What you have to do:
Find every line in the records that holds the string "false". Copy each one.

[Source records]
□ □ □

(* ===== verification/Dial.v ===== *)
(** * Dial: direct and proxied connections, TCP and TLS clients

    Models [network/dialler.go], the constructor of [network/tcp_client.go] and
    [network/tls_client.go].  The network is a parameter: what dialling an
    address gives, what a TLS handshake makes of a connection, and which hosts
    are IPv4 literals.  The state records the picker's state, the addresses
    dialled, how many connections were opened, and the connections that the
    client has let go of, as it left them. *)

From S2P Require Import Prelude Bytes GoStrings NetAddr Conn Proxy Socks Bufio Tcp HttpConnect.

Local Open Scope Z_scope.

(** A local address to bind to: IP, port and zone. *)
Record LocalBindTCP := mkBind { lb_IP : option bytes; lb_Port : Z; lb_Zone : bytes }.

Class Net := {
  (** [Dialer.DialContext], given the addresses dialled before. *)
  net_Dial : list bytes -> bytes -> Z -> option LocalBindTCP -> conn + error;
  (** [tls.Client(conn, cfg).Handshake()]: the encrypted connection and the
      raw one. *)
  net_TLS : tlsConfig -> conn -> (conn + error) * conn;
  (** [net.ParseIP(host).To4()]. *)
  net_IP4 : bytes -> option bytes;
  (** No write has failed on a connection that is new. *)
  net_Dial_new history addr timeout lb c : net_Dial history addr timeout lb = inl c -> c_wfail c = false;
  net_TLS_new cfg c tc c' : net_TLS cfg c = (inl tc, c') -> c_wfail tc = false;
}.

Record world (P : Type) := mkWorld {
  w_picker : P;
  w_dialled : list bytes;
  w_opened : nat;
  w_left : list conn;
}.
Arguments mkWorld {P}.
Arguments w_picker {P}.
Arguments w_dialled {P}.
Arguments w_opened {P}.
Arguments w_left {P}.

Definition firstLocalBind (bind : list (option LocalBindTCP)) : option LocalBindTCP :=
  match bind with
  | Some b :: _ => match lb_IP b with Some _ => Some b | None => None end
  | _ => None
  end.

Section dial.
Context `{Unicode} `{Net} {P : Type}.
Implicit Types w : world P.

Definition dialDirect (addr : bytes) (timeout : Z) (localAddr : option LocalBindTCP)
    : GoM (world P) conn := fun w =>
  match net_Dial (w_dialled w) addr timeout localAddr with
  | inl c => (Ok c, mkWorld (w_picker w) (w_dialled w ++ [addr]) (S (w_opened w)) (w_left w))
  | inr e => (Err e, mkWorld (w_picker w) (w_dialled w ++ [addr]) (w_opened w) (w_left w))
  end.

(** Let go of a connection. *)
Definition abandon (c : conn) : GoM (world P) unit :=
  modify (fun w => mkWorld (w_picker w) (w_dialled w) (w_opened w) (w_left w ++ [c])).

□ □ □

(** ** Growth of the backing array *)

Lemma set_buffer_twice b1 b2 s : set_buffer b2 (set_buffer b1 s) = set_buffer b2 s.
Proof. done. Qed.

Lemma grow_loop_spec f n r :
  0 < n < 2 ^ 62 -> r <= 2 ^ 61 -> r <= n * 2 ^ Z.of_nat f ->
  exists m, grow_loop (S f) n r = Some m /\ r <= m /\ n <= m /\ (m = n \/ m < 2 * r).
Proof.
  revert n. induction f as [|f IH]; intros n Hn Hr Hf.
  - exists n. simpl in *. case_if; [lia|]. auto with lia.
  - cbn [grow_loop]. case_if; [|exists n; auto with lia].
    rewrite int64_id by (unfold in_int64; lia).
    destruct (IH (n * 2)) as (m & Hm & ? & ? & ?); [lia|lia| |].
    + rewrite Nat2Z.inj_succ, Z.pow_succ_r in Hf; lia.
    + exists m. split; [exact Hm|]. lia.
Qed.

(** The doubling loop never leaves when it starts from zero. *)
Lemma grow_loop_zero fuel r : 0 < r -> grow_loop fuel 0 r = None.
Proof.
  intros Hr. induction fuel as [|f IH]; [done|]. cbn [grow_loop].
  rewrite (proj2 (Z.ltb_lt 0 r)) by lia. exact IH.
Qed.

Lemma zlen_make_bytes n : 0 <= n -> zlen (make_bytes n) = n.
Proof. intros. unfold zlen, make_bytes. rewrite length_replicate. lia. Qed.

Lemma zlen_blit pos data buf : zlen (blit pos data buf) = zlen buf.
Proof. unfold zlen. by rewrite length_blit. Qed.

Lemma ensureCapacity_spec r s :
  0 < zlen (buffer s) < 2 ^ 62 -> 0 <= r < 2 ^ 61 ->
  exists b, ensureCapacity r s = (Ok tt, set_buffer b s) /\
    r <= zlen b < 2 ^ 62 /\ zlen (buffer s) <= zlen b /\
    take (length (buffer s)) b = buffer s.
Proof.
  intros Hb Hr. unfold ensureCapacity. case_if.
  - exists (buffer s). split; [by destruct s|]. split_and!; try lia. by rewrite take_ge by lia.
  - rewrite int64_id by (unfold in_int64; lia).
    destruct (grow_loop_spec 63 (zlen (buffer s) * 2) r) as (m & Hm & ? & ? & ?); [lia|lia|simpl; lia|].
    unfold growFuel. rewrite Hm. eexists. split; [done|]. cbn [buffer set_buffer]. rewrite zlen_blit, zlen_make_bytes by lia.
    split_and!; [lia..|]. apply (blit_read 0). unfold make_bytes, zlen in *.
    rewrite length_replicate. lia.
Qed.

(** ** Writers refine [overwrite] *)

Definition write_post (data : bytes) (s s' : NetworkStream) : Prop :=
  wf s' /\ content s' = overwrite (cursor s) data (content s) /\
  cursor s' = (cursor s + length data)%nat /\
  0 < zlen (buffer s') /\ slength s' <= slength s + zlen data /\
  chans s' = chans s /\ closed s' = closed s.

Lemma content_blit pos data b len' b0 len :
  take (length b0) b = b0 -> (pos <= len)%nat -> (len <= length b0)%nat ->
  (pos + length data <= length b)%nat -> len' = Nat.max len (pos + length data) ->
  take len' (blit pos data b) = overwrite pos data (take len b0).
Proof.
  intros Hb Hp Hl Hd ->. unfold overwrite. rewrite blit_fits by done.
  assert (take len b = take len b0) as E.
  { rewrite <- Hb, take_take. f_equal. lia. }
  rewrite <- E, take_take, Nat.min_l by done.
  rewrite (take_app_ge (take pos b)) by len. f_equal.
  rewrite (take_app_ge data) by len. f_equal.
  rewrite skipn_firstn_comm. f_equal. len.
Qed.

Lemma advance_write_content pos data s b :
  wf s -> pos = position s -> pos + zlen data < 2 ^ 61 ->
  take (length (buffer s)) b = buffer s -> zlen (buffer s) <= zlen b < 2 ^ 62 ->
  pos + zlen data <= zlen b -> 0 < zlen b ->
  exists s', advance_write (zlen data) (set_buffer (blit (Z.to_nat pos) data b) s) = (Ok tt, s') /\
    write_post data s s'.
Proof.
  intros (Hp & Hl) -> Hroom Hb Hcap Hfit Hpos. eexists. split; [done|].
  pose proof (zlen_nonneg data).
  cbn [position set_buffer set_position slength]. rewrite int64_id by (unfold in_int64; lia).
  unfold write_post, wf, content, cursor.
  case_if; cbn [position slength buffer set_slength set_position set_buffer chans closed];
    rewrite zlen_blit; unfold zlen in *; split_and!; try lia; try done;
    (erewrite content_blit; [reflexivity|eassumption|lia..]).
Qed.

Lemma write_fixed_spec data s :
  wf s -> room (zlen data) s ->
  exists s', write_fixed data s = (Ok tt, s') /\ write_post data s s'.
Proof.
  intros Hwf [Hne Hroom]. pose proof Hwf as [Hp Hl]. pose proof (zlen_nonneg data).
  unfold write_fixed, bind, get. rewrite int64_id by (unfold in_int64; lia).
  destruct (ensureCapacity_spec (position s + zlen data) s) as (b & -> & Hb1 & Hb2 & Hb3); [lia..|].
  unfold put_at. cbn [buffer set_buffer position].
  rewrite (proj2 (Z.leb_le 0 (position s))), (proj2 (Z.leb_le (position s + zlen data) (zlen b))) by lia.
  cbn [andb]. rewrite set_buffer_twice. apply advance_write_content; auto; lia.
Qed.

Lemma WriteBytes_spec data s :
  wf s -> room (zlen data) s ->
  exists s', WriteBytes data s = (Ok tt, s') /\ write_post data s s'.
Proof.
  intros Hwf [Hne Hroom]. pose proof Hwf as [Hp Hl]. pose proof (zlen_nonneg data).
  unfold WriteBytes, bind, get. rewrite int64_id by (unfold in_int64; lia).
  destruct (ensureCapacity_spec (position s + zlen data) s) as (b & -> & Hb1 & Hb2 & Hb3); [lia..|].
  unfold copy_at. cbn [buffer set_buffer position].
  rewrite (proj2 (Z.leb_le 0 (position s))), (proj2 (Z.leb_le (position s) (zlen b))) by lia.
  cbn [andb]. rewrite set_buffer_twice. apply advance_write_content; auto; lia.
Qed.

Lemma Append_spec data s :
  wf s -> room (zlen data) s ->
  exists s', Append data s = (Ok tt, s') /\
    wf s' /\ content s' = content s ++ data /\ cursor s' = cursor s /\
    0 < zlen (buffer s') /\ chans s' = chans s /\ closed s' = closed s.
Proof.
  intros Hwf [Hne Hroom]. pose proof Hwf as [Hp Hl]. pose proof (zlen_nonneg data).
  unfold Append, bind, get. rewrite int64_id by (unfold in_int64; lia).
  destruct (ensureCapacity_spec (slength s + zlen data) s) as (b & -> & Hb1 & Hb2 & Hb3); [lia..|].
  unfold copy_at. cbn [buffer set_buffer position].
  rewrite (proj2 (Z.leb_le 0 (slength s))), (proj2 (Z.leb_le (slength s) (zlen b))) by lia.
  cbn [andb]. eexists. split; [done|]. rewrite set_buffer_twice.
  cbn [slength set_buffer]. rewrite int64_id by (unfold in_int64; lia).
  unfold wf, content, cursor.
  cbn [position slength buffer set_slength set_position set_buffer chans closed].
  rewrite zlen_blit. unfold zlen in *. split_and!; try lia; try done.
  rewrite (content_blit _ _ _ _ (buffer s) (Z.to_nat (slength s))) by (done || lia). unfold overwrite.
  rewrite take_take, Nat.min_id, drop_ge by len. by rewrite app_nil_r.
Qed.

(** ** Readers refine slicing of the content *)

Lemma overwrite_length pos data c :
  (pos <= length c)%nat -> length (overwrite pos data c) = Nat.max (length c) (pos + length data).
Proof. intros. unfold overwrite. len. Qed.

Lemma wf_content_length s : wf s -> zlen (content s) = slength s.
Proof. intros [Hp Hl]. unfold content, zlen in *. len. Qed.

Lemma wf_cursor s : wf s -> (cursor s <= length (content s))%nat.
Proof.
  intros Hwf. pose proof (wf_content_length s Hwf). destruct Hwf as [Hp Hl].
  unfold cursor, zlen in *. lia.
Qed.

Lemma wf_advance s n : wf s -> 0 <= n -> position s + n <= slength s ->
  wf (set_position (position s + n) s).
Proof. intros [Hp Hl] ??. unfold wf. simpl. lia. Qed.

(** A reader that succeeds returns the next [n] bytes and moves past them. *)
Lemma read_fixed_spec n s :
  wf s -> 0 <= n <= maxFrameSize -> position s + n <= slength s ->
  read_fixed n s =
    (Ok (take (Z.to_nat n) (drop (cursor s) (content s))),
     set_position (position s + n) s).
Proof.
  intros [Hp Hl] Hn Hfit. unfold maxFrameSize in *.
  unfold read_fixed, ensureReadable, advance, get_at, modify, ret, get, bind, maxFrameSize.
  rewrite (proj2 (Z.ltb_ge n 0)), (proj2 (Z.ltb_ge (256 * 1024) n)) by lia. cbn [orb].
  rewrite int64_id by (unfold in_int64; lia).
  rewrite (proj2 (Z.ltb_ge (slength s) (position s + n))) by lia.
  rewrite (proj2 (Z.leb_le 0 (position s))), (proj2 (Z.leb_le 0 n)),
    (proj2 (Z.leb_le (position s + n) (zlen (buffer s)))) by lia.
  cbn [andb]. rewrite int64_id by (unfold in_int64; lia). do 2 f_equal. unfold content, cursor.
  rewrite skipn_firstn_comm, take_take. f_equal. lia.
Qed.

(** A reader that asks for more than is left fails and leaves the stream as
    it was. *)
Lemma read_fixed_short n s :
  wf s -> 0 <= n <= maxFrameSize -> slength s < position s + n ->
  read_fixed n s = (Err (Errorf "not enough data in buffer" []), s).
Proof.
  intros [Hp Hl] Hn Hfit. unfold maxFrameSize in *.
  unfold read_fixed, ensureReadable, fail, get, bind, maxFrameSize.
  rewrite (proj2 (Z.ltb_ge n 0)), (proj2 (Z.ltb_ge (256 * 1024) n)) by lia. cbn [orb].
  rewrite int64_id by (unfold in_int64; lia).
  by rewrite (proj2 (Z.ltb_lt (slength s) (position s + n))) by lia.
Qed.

□ □ □

Response area:
  net_Dial_new history addr timeout lb c : net_Dial history addr timeout lb = inl c -> c_wfail c = false;
  net_TLS_new cfg c tc c' : net_TLS cfg c = (inl tc, c') -> c_wfail tc = false;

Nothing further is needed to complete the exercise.